Detection is merely an process whereby you attempt to ascertain the nature
of something, surely? Yes, I know it's fallible, but it is still a method of
detection...
> >> It would be rather easy and very efficient to autodetect the
> >> kind of corruption you're talking about: just XOR the high bit
> >> and puke on TRUE. I don't know why servers don't do that.
> Al> They don't do it 'cos it's time-consuming, I guess.
> Less CPU-consuming than packing 8 7-bit bytes into 7 8-bit bytes. Or
> check-summing the TCP packet headers.
No. But, 'consumes more time', therefore 'time consuming'. Programmers are
lazy ;)
> Or re-transmitting the broken file in full, with correct settings this
> time. And it would have no impact at all on transmission time on any
> link slower than the PCI bus.
You then have to have some method of communication between server and client
in the middle of transfer - again, extra complexity, especially since you
are already using the entire range of possible bitstreams. Depends how big
your packets are, I suppose it may not make that much difference.
> Al> And they don't want the possibility of the user spending
> Al> minutes ftping something only to be told "work done thus far
> Al> is useless, change to binary please".
>
> Isn't that what just happened to Barrie? Not to mention that not only
> was the work useless, it is now irreproducible. The only thing is
> that the server lied (by omission) about the work being done and
> useful. :-( Furthermore, if the client and server both support
> restart, all the work done to that point, save the last packet-ful, is
> still valid and can be appended to!
Mmm.
> Al> What does the spec. say?
>
> There's no spec I know of for clients. But "safety first" is a
> sufficiently obvious motto. Maybe I'm just gullible, but I tend to
> give the community credit for doing it that way for the right reason.
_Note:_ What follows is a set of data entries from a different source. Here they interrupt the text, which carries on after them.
Definition next_fault (s : server) : option str * server :=
  match faults s with
  | [] => (None, s)
  | f :: fs =>
      (f, {| committed := committed s; open := open s; faults := fs; sent := sent s |})
  end.

Definition two_digits (a b : codepoint) : option Z :=
  match digit_val a, digit_val b with
  | Some x, Some y => Some (10 * x + y)
  | _, _ => None
  end.

(** The text of a [timestamp without time zone], in the one form the
    service writes: [YYYY-MM-DD HH:MM:SS] with a valid calendar date.
    (PostgreSQL reads more forms; none of them is sent.) *)
Definition timestamp_in (s : str) : option datetime :=
  match s with
  | [y1; y2; y3; y4; p1; m1; m2; p2; d1; d2; p3; h1; h2; p4; n1; n2; p5; c1; c2] =>
      if ((p1 =? chr "-") && (p2 =? chr "-") && (p3 =? chr " ")
          && (p4 =? chr ":") && (p5 =? chr ":"))%N
      then
        match two_digits y1 y2, two_digits y3 y4, two_digits m1 m2, two_digits d1 d2,
              two_digits h1 h2, two_digits n1 n2, two_digits c1 c2 with
        | Some ya, Some yb, Some mo, Some dd, Some hh, Some mi, Some ss =>
            let dt := {| year := 100 * ya + yb; month := mo; day := dd;
                         hour := hh; minute := mi; second := ss; microsecond := 0 |} in
            if check_fields dt then Some dt else None
        | _, _, _, _, _, _, _ => None
        end
      else None
  | _ => None
  end.

Definition row_tuple (r : row) : tuple := [CTimestamp (date r); CNumeric (value r)].

(** What a statement does to the tables of the transaction: an error
    message, or the new tables and the result set. *)
Definition run_stmt (q : stmt) (cat : gmap str (list row))
  : str + (gmap str (list row) * option (list tuple)) :=
  match q with
  | SelectExists n =>
      inr (cat, Some [[CBool (match cat !! n with Some _ => true | None => false end)]])
  | CreateTable n =>
      match cat !! n with
      | Some _ => inl (lit "relation already exists")
      | None => inr (<[n := []]> cat, None)
      end
  | InsertInto n d v =>
      match cat !! n with
      | None => inl (lit "relation does not exist")
      | Some rows =>
          match timestamp_in d with
          | None => inl (lit "invalid input syntax for type timestamp")
          | Some dt => inr (<[n := rows ++ [{| date := dt; value := v |}]]> cat, None)
          end
      end
  | SelectDateValue n =>
      match cat !! n with
      | None => inl (lit "relation does not exist")
      | Some rows => inr (cat, Some (map row_tuple rows))
      end
  | DropTableIfExists n => inr (delete n cat, None)
  end.
(** * The OpenMP program with the sum of differences (OpenMP.c, lines 161-300)

    [jacobi] takes the matrix as a table of separately allocated rows.  Its
    limits are those of the MPI program: [MAX_ITER] is 1000 and [TOLERANCE]
    is [1e-5]. *)

(** [A[i][j]] for [double **A]. *)
Definition rd2 (A : list (list float)) (i j : Z) : option float :=
  if (i <? 0)%Z then None
  else match A !! Z.to_nat i with
       | Some row => rd row j
       | None => None
       end.

(** A loop whose passes run in the order of [l]. *)
Definition for_in {St : Type} (l : list Z) (body : Z -> St -> option St)
    (s : St) : option St :=
  foldl (fun acc i => match acc with Some s' => body i s' | None => None end)
        (Some s) l.

(** [x_old[i] = x[i];] *)
Definition omp_copy_body (x : list float) (i : Z) (x_old : list float)
  : option (list float) :=
  match rd x i with
  | Some v => wr x_old i v
  | None => None
  end.

(** [if (j != i) sum += A[i][j] * x_old[j];] *)
Definition omp_sum_body (A : list (list float)) (x_old : list float)
    (i j : Z) (sum : float) : option float :=
  if (j =? i)%Z then Some sum
  else
    match rd2 A i j, rd x_old j with
    | Some a, Some xj => Some (sum + a * xj)
    | _, _ => None
    end.

(** One pass of the [#pragma omp parallel for] loop: [sum] and [j] are
    private to the pass, the only cell written is [x[i]]. *)
Definition omp_row_body (N : Z) (A : list (list float)) (b x_old : list float)
    (i : Z) (x : list float) : option (list float) :=
  match for_each 0 N (omp_sum_body A x_old i) 0 with
  | None => None
  | Some sum =>
      match rd b i, rd2 A i i with
      | Some bi, Some d => wr x i ((bi - sum) / d)
      | _, _ => None
      end
  end.

(** [error += fabs(x[i] - x_old[i]);] *)
Definition omp_err_body (x x_old : list float) (i : Z) (error : float)
  : option float :=
  match rd x i, rd x_old i with
  | Some a, Some b => Some (error + abs (a - b))
  | _, _ => None
  end.

Inductive omp_result : Type :=
| OFault                               (* access outside an array, or through NULL *)
| OFuel
| OReturn (x : list float) (iterations : Z).

(** The [do ... while] loop.  The passes of the parallel loop of round
    [iter] run in the order [sched iter], which the OpenMP runtime
    chooses. *)
Fixpoint omp_loop (fuel : nat) (sched : Z -> list Z) (N : Z)
    (A : list (list float)) (b x x_old : list float) (iter : Z) : omp_result :=
  match fuel with
  | O => OFuel
  | S fuel' =>
      match for_each 0 N (omp_copy_body x) x_old with
      | None => OFault
      | Some x_old' =>
          match for_in (sched iter) (omp_row_body N A b x_old') x with
          | None => OFault
          | Some x' =>
              match for_each 0 N (omp_err_body x' x_old') 0 with
              | None => OFault
              | Some error =>
                  let iter' := CInt.add iter 1 in
                  if (TOLERANCE <? error) && (iter' <? MAX_ITER)%Z
                  then omp_loop fuel' sched N A b x' x_old' iter'
                  else OReturn x' iter'
              end
          end
      end
  end.

(** [jacobi(N, A, b, x, &iterations)].  The result of [malloc] is not
    tested: a null [x_old] is a buffer without cells. *)
Definition jacobi (e : env) (sched : Z -> list Z) (N : Z)
    (A : list (list float)) (b x : list float) : omp_result :=
  let x_old :=
    match malloc_doubles e (SizeT.mul (SizeT.of_int N) 8) with
    | Some buf => buf
    | None => []
    end in
  match for_each 0 N zero_body x with
  | None => OFault
  | Some x0 => omp_loop (Z.to_nat MAX_ITER) sched N A b x0 x_old 0
  end.

(** ** The parallel loop computes the sweep in any order *)

Lemma lookup_concat_rows (A : list (list float)) (w : nat) :
  Forall (fun r => length r = w) A ->
  forall (i j : nat) (row : list float),
    A !! i = Some row -> (j < w)%nat ->
    concat A !! (i * w + j)%nat = row !! j.
Proof.
  induction 1 as [|r A Hr _ IH]; intros i j row Hi Hj.
  - discriminate.
  - destruct i as [|i]; simpl in *.
    + inversion Hi; subst. now rewrite lookup_app_l by lia.
    + rewrite lookup_app_r by lia.
      replace (w + i * w + j - length r)%nat with (i * w + j)%nat by lia.
      now apply IH.
Qed.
Maybe the Windows community went for 'safety first' when they realised that
a lot of ftp users generally use it for downloading documents, and ASCII
documents on UNIX servers have different characteristics (CRLF/LF) - I
would imagine the ftp program may do some replacing like that. Depends how
many users you think you're going to annoy...
> >> With the exception of things like LILO, which is NOT part of
> >> Unix anyway (it's a BIOS app),
> Al> Which bit of it? After updating lilo.conf, I run 'lilo'. These
> Al> seems to me to be a Unix app.... ?
> It runs under Unix, sure. That doesn't make it "part of Unix" any
> more than isapnp or executable MP3s[1] are. If it were "part of
> Unix," it would run on Sparcs and Alphas and PPCs, but it doesn't.
Strange definition ;) I don't see anything under /usr/src/linux/arch/i386
being 'apart' from Linux just because it doesn't run on multiple platforms.
Anything which integrates with a unix system would be judged to be part of a
unix system imho ;)
> Al> Which kind of puts it at the door of the designers - some
> Al> software designers, particularly under Unix than other OSes,
> Al> have no interest in stopping the user making obvious misakes,
> Al> which is quite sad.
> You mean like typing a term paper into Emacs's *scratch* buffer and
> hitting C-x C-c, thinking they'd get asked to save?
No, more like ftp'ing archives and thinking they'd be in tact, without
hitting b-i-n-a-r-y ;)
> I can't think of any examples at all. Except for all software vendors
> (read the NO WARRANTY section of the GNU GPL recently?).
'Warranty' is nothing to do with something being the user's fault - it just
means it isn't your ;) That's more of a legal thing, anyway :)
> I do know people who say "RTFM" in response to a sad tale of data
> loss. I do that myself (eg, in response to the term paper story).
Except when it comes to a windows ftp client, of course ;)
> You know how to make a building 100% safe against loss of life in a
> major earthquake? Fill in the hole. You know, the big one between
> the four walls. There is always a tension between safety and
> functionality, if only in terms of designer and coder time.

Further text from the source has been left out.